Tonight I sat in a room for 2 hours and I watched, I learned, I laughed. I had more fun than I’ve had in a long time. I watched an awesome guy wearings jeans and a t-shirt do a very informed presentation on state machines; he was even able to incorporate Batman into his slides! Then I saw a web designer give a whimsically animated presentation on Proce55or. And finally, a soft-spoken math guy showed us benchmark testing he wrote to compare Ruby 1.8 and 1.9.  Ruby itself affords its community a level of intimate camaraderie that many languages cannot offer. It’s natural to get excited about and attached to a language that is actually fun to use. It’s worth promoting, it’s worth preserving.
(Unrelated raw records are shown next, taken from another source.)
Definition blank_deployment (namespace name : string) : SvcDeployment :=
  mkSvcDeployment None namespace name None [] None [].

Definition updateAppDeployment (projectID appID : string)
    (mutate : SvcDeployment -> result string SvcDeployment)
    : io S op_error (StoreProject * StoreApp) :=
  pa ← owned_app projectID appID;
  let '(p, a) := pa in
  c ← lift (GetOrCreate (p_ClusterID p));
  dep ← ask (fun s =>
    match get_SvcDeployment s c (p_Namespace p) (kubeName a) with
    | Found dep => Ok dep
    | NotFound => Ok (blank_deployment (p_Namespace p) (kubeName a))
    | GetFailed err => Err err
    end);
  dep ← ask (fun _ => mutate dep);
  _ ← lift (apply c dep);
  mret (p, a).

Definition emit (ev : EventInput) : io S op_error unit :=
  _ ← lift (AppendProjectEvent cfg actor ev);
  mret tt.

(** ** Scaling and changing the image *)

(** The edit of a custom resource: the version must be given and be the current one. *)
Definition edit_crd (p : StoreProject) (a : StoreApp) (c : C) (resourceVersion : string)
    (edit : AppCR -> AppCR) (crd : AppCR) : io S op_error (StoreProject * StoreApp) :=
  if str_eqb (TrimSpace resourceVersion) "" then
    fail (errors_New "resourceVersion required for CRD-managed apps")
  else if negb (str_eqb resourceVersion (cr_ResourceVersion crd)) then
    fail (OpError (Sprintf "resourceVersion mismatch: current %s" [cr_ResourceVersion crd]))
  else
    crd' ← lift (update_AppCR c (edit crd));
    _ ← mirrorAppCRD p a crd';
    mret (p, a).

Definition set_cr_Replicas (r : Z) (crd : AppCR) : AppCR :=
  mkAppCR (cr_app crd) (cr_UID crd) (cr_ResourceVersion crd) (cr_Kind crd) (Some r).

Definition set_cr_Image (image : string) (crd : AppCR) : AppCR :=
  let app := cr_app crd in
  let spec := app_Spec app in
  mkAppCR (mkApp (app_meta app)
      (mkAppSpec (app_Type spec) (Source spec) (Version spec) (VersionRange spec) image
         (ValuesRefs spec) (SecretsRefs spec) (ServiceProfile spec) (IngressRefs spec))
      (app_Status app))
    (cr_UID crd) (cr_ResourceVersion crd) (cr_Kind crd) (cr_Replicas crd).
When I read that Rails was moving to Vegas it didn’t sit right with me. And I’m not even a legitimate Rails dev. Despite the organizer’s outright denial, it certainly is an omen that Rails is moving to the enterprise scene, and apparently they have no problem pairing that transition with “steaks and strippers.” And yes, realistically Ruby/Rails enterprise should make most devs happy because that ultimately means more job opportunities and probably higher salaries.

But, it’s bittersweet, because I have to wonder what the community will be like 5 years from now. Will it be this tight-knit and this organic? Will a total newb like myself receive tons of help and direction from people that I’ve never met, just because I share a passion for the same language? Will there be as much passion? Will there still be people working hard to offer fringe conferences like Ruby DCamp, and RubyFringe as alternatives to the Rails whore house that RailsConf is becoming?
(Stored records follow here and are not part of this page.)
(* ===== verification/Workload.v ===== *)
(** The objects an application is deployed as, and the pure helpers of the deployment:
    of [internal/service/apps.go], [Flavor], [builtinFlavors], [AppPort],
    [RenderedObjectSummary], [DefaultContainerSecurityContext], [splitYAMLDocs],
    [decodeManifestDocuments], [summariseObjects], [isNamespacedKind], [parseInt], [getString]
    and [getMapString].

    Of the Kubernetes types the fields are kept that the code reads or writes. *)

From Stdlib Require Import Ascii ZArith Lia.
From stdpp Require Import base gmap strings list.
From S2P Require Import Prelude Utf8 GoStrings Kube Attachments Events.

Abbreviation labels := (gmap string string).

(** ** Objects *)

(** [corev1.SecurityContext] *)
Record ContainerSecurity := mkContainerSecurity {
  AllowPrivilegeEscalation : option bool;
  SeccompType : string;
  RunAsNonRoot : option bool;
  ReadOnlyRootFilesystem : option bool;
  DropCapabilities : list string;
}.

(** [corev1.Container]; the protocol of every port is TCP. *)
Record AppContainer (Q : Type) := mkAppContainer {
  ac_Name : string;
  ac_Image : string;
  ac_Security : ContainerSecurity;
  ac_Requests : gmap string Q;
  ac_Limits : gmap string Q;
  ac_Env : list EnvVar;
  ac_EnvFrom : list EnvFromSource;
  ac_Ports : list Z;
}.
Arguments mkAppContainer {Q}.
Arguments ac_Name {Q}.
Arguments ac_Image {Q}.
Arguments ac_Security {Q}.
Arguments ac_Requests {Q}.
Arguments ac_Limits {Q}.
Arguments ac_Env {Q}.
Arguments ac_EnvFrom {Q}.
Arguments ac_Ports {Q}.

(** [appsv1.Deployment] *)
Record AppDeployment (Q : Type) := mkAppDeployment {
  dp_Namespace : string;
  dp_Name : string;
  dp_Labels : labels;
  dp_Annotations : labels;
  dp_Replicas : option Z;
  dp_Selector : labels;
  dp_TemplateLabels : labels;
  dp_Containers : list (AppContainer Q);
}.
Arguments mkAppDeployment {Q}.
Arguments dp_Namespace {Q}.
Arguments dp_Name {Q}.
Arguments dp_Labels {Q}.
Arguments dp_Annotations {Q}.
Arguments dp_Replicas {Q}.
Arguments dp_Selector {Q}.
Arguments dp_TemplateLabels {Q}.
Arguments dp_Containers {Q}.

(** [corev1.ServicePort]; an empty protocol means TCP. *)
Record ServicePort := mkServicePort { sp_Port : Z; sp_TargetPort : Z; sp_Protocol : string }.

(** ConfigMaps and Secrets of a project. *)
Record ConfigObject := mkConfigObject { cm_Namespace : string; cm_Name : string; cm_Labels : labels; cm_Data : gmap string string }.
Record SecretObject := mkSecretObject {
  so_Namespace : string; so_Name : string; so_Labels : labels; so_Type : string; so_StringData : gmap string string
}.

(** [corev1.Service] *)
Record AppService := mkAppService {
  sv_Namespace : string;
  sv_Name : string;
  sv_Labels : labels;
  sv_Annotations : labels;
  sv_Ports : list ServicePort;
  sv_Type : string;
  sv_Selector : labels;
}.

(** One rule of [netv1.Ingress] with the path [/] and a Service as backend. *)
Record IngressRule := mkIngressRule { ir_Host : string; ir_Service : string; ir_Port : Z }.

Record AppIngress := mkAppIngress {
  ig_Namespace : string;
  ig_Name : string;
  ig_Labels : labels;
  ig_Annotations : labels;
  ig_Rules : list IngressRule;
  (** hosts and the name of the Secret *)
  ig_TLS : list (list string * string);
}.

(** [unstructured.Unstructured]; [un_Object] is the content apart from the named fields. *)
Record Unstructured := mkUnstructured {
  un_APIVersion : string;
  un_Kind : string;
  un_Namespace : string;
  un_Name : string;
  un_GenerateName : string;
  un_Labels : labels;
  un_Object : Meta;
}.

(** ** Flavors and ports *)

Record Flavor := mkFlavor { fl_CPU : string; fl_Memory : string; fl_Replicas : Z; fl_PVCSize : string }.

Definition builtinFlavors : gmap string Flavor :=
  {["f1-small" := mkFlavor "200m" "256Mi" 1 "";
    "f2-medium" := mkFlavor "500m" "512Mi" 2 "";
    "f3-large" := mkFlavor "1" "1Gi" 2 "5Gi"]}.

Record AppPort := mkAppPort { ContainerPort : Z; ServicePort_ : Z; Protocol : string; ServiceType : string }.

(** ** Manifests *)

Record RenderedObjectSummary := mkRendered { ro_Kind : string; ro_Name : string; ro_Namespace : string }.

#[export] Instance rendered_eq_dec : EqDecision RenderedObjectSummary.
Proof. solve_decision. Defined.

Definition newline : string := String "010" "".

(** The loop of [splitYAMLDocs]; [cur] is nil when it is empty. *)
Fixpoint split_docs (cur lines : list string) : list string :=
  match lines with
  | [] => match cur with [] => [] | _ => [Join cur newline] end
  | ln :: lines =>
      if str_eqb (TrimSpace ln) "---" then Join cur newline :: split_docs [] lines
      else split_docs (cur ++ [ln]) lines
  end.

Definition splitYAMLDocs (s : string) : list string := split_docs [] (Split s "010"%char).

Definition nsKinds : list string :=
  ["Deployment"; "StatefulSet"; "DaemonSet"; "Service"; "ConfigMap"; "Secret"; "Ingress"; "Job"; "CronJob";
   "PersistentVolumeClaim"; "ServiceAccount"; "Role"; "RoleBinding"].

Definition isNamespacedKind (kind : string) : bool := existsb (fun k => str_eqb k kind) nsKinds.

Section Decode.
(** [yaml.YAMLToJSON] followed by [UnmarshalJSON] *)
Context (decode_yaml : string -> result string Unstructured).

Fixpoint decode_docs (parts : list string) : result string (list Unstructured) :=
  match parts with
  | [] => Ok []
  | doc :: parts =>
      if str_eqb (TrimSpace doc) "" then decode_docs parts
      else u ← decode_yaml doc; rest ← decode_docs parts; Ok (u :: rest)
  end.

Definition decodeManifestDocuments (raw : string) : result string (list Unstructured) := decode_docs (splitYAMLDocs raw).
End Decode.

(** The body of the loop of [summariseObjects]. *)
Definition object_name (obj : Unstructured) : string :=
  let name := TrimSpace (un_Name obj) in
  if str_eqb name "" then TrimSpace (un_GenerateName obj) else name.

Definition summarise (defaultNamespace : string) (obj : Unstructured) : RenderedObjectSummary :=
  mkRendered (un_Kind obj) (object_name obj)
    (if str_eqb (un_Namespace obj) "" && isNamespacedKind (un_Kind obj) then defaultNamespace else un_Namespace obj).

Definition summariseObjects (objs : list Unstructured) (defaultNamespace : string)
    : list RenderedObjectSummary * list string :=
  (summarise defaultNamespace <$> objs,
   (fun obj => "object kind " +:+ un_Kind obj +:+ " is missing name") <$>
     List.filter (fun obj => str_eqb (object_name obj) "") objs).

(** ** Small helpers *)

Definition DefaultContainerSecurityContext (level : string) : ContainerSecurity :=
  let lvl := ToLower (TrimSpace level) in
  if str_eqb lvl "restricted"
  then mkContainerSecurity (Some false) "RuntimeDefault" (Some true) (Some true) ["ALL"]
  else mkContainerSecurity (Some false) "RuntimeDefault" None None [].

Definition lookup_meta (m : Meta) (k : string) : option any := snd <$> List.find (fun e => str_eqb e.1 k) m.

(** [out[k] = v] *)
Fixpoint set_key (k : string) (v : any) (m : Meta) : Meta :=
  match m with
  | [] => [(k, v)]
  | (k', v') :: m => if str_eqb k' k then (k, v) :: m else (k', v') :: set_key k v m
  end.

Definition int32_range (z : Z) : bool := (-2147483648 <=? z)%Z && (z <=? 2147483647)%Z.

Definition getString (m : Meta) (k : string) : string :=
  match lookup_meta m k with Some (AString v) => v | _ => "" end.

Fixpoint get_path (cur : any) (path : list string) : string :=
  match path with
  | [] => match cur with AString s => s | _ => "" end
  | p :: path =>
      match cur with
      | AMap m => match lookup_meta m p with Some v => get_path v path | None => "" end
      | _ => ""
      end
  end.

Definition getMapString (m : Meta) (path : list string) : string := get_path (AMap m) path.

Definition is_digit (c : ascii) : bool := (48 <=? nat_of_ascii c)%nat && (nat_of_ascii c <=? 57)%nat.

Fixpoint leading_digits (l : list ascii) : list ascii :=
  match l with
  | c :: l => if is_digit c then c :: leading_digits l else []
  | [] => []
  end.

Definition decimal (l : list ascii) : Z :=
  foldl (fun n c => (10 * n + Z.of_nat (nat_of_ascii c - 48))%Z) 0%Z l.

Definition int64_range (z : Z) : bool := (-9223372036854775808 <=? z)%Z && (z <=? 9223372036854775807)%Z.

(** [fmt.Sscanf] with [%d]: a sign and the longest run of digits; what follows is not read. *)
Definition parseInt (s : string) : option Z :=
  let '(neg, l) := match chars (TrimSpace s) with
                   | "-"%char :: l => (true, l)
                   | "+"%char :: l => (false, l)
                   | l => (false, l)
                   end in
  match leading_digits l with
  | [] => None
  | ds => let z := if neg then (- decimal ds)%Z else decimal ds in
          if int64_range z then Some z else None
  end.

(** ** Lemmas *)

Example parse_int_prefix : parseInt " 5abc" = Some 5%Z /\ parseInt "x5" = None /\ parseInt "-3" = Some (-3)%Z.
Proof. done. Qed.

(** Setting the namespace as the deployment does leaves the summary as it was. *)
Lemma summarise_set_namespace ns (u v : Unstructured) :
  un_Kind v = un_Kind u -> un_Name v = un_Name u -> un_GenerateName v = un_GenerateName u ->
  un_Namespace v = (if isNamespacedKind (un_Kind u) && str_eqb (un_Namespace u) "" then ns else un_Namespace u) ->
  mkRendered (un_Kind v) (object_name v) (un_Namespace v) = summarise ns u.
Proof.
  intros Hk Hn Hg Hns. unfold summarise, object_name. rewrite Hk, Hn, Hg, Hns, andb_comm. done.
Qed.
It used to feel as though Ruby and Rails was led by the open community that it spawned, but now it seems that the future of Rails and Ruby lies in the hands of a scant few that appear to be empty suits.  I’m not naive enough to sit here and claim that Ruby shouldn’t go enterprise. It happens to all intrinsically good languages, in due time.

Ruby and Rails enterprising doesn’t have to be ghetto. RMM, for example is something that I think helps to setup a space for Rails in the enterprise world but at the same time declares it sacred. RMM will help improve the Ruby experience on the client side of things; anyone who has seen the horrific crimes that are committed against clients might agree that RMM might actually be a good idea. It allows a client to hold a few cards in their hand, and a balance of power isn’t a bad thing in a business transaction.

While there are people out there like Obie working to create a good space for Rails enterprise, we still need more people working to preserve the open, organic community space that attracted and kept so many of us here in the first place. 

So, thank you to the people that are working so hard to preserve the “niceness” of Ruby and Rails; like the guys that organize the user groups, plan the small local events, offer help to people on forums, contribute to open-source projects, and to people like Mike Gunderloy that invited me (despite my newbness) to work on his project in order for me to get some experience. And a big thank you to companies like Intridea and other small shops that let their Ruby developers, like my husband, work from their home offices or coffee shops. It’s all about being happy and doing things the right way. That’s what I love about Ruby, that’s what I love about Rails, and hell no I won’t be going to Vegas to witness the perversion of something beautiful.